***** RAW DATA

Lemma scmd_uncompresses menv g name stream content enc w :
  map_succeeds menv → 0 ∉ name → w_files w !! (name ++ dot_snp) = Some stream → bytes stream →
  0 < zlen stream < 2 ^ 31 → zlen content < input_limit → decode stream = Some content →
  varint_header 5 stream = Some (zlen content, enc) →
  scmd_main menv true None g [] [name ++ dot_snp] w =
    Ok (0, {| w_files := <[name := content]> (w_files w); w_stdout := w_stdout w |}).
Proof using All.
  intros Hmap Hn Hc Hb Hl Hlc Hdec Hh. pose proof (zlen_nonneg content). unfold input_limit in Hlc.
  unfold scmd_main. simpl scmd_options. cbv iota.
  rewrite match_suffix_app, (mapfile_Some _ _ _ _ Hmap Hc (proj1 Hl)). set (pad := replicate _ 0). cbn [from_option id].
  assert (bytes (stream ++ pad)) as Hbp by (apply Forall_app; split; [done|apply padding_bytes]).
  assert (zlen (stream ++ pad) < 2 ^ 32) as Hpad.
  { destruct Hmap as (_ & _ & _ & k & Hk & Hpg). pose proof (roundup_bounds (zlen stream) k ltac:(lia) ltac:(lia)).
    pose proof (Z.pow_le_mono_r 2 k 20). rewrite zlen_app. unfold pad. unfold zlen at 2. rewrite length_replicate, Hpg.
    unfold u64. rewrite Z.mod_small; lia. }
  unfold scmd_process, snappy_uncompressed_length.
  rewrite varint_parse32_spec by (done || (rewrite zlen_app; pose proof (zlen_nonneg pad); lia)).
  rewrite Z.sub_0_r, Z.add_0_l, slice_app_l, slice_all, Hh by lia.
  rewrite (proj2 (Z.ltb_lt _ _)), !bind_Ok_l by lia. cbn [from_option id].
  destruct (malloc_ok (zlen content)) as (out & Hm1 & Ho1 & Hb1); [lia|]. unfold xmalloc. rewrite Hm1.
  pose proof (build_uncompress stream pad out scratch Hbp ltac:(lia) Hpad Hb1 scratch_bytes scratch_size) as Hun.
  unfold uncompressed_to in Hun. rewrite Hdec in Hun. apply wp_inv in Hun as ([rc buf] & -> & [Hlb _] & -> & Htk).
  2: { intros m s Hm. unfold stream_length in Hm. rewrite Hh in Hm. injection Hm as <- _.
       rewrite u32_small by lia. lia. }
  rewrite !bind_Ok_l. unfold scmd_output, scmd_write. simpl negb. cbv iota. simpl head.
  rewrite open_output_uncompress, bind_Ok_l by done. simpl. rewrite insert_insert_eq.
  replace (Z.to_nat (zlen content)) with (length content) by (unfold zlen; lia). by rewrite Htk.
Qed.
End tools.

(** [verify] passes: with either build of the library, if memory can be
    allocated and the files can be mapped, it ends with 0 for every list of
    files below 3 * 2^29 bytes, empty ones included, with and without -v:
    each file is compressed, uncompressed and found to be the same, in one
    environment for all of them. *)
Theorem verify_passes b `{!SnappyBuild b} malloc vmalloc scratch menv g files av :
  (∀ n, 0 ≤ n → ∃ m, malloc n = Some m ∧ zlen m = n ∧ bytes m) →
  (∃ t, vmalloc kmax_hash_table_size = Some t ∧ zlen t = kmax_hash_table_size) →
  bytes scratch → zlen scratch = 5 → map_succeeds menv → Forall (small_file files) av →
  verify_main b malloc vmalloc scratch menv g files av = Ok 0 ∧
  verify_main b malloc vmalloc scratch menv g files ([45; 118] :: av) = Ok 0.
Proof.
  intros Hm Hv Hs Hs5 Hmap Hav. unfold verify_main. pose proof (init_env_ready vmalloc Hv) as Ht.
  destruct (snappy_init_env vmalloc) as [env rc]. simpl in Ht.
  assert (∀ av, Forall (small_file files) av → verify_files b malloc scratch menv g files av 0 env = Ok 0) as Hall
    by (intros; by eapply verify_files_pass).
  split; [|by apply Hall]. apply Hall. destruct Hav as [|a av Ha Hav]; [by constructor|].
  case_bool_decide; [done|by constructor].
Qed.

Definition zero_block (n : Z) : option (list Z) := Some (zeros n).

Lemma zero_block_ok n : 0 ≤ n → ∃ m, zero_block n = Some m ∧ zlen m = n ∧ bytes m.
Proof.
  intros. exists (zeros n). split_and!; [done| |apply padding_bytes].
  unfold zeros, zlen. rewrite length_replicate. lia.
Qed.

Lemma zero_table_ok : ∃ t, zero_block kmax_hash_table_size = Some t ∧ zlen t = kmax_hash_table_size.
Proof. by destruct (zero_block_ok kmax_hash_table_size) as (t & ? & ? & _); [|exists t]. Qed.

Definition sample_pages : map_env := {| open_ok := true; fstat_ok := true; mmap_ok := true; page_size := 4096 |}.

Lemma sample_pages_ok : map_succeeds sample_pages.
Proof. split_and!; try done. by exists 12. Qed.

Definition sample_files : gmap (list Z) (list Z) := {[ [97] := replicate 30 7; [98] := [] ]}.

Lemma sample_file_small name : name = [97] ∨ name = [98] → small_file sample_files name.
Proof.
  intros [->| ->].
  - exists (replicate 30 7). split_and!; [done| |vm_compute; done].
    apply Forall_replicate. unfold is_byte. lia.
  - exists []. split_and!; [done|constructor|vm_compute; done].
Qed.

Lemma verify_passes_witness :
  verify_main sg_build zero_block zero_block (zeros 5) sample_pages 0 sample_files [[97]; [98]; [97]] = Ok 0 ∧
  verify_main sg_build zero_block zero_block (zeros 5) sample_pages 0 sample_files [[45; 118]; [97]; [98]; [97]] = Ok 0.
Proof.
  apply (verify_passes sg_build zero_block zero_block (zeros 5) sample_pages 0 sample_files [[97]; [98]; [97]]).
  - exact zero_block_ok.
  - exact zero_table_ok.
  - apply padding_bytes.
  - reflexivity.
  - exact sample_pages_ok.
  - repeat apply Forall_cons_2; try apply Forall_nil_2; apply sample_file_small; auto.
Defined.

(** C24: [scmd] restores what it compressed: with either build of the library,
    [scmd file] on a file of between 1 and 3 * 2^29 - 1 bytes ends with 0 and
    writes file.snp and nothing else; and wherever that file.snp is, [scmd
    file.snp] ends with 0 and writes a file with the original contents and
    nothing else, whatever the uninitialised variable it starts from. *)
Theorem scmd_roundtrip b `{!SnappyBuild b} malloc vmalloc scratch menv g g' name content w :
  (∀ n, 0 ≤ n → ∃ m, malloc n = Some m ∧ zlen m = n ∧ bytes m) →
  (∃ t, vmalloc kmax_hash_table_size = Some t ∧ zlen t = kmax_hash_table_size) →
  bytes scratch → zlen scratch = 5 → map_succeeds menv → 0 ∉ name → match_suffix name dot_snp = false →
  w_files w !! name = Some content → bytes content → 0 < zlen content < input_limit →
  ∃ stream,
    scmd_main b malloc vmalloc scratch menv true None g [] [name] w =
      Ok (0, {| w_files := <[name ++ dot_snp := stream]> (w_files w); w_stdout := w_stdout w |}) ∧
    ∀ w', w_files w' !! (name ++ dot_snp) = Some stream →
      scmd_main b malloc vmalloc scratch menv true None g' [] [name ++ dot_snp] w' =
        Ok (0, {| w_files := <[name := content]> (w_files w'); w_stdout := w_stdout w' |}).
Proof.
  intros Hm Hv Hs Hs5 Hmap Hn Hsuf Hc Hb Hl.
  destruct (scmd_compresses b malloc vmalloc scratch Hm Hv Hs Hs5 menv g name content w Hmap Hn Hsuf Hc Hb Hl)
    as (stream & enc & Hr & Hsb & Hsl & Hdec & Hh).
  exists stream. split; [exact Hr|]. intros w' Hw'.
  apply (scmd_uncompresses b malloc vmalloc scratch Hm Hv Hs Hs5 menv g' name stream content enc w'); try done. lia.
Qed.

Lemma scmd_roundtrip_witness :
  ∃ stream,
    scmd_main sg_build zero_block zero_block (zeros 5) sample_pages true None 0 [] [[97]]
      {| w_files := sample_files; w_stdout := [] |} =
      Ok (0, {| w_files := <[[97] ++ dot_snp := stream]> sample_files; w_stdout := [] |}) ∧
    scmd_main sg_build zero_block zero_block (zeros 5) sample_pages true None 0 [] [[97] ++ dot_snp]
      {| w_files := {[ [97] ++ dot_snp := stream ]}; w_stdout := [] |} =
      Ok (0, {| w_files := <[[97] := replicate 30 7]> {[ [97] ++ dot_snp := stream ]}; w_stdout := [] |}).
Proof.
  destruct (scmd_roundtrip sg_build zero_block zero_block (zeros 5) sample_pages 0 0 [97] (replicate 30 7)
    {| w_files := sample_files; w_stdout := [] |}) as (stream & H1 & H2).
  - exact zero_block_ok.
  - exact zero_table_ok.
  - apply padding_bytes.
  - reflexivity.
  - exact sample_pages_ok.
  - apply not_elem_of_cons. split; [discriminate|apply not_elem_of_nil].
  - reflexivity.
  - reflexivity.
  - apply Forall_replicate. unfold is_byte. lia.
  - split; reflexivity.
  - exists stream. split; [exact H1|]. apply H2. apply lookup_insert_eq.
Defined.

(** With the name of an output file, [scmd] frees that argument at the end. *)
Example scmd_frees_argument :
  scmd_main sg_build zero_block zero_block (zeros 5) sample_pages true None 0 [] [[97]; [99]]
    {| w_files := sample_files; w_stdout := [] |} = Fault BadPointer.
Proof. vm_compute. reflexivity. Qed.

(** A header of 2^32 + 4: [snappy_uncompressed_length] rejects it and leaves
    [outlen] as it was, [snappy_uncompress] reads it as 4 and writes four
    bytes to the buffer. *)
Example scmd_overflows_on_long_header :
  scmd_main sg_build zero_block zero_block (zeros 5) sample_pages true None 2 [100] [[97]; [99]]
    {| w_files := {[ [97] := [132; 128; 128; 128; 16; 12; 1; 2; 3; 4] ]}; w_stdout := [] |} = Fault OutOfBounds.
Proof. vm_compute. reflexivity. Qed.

**********

> WHAT NEEDS TO BE DONE:
Copy each line from the data above that includes "either".

> ANSWER BOX:
(** [verify] passes: with either build of the library, if memory can be
(** C24: [scmd] restores what it compressed: with either build of the library,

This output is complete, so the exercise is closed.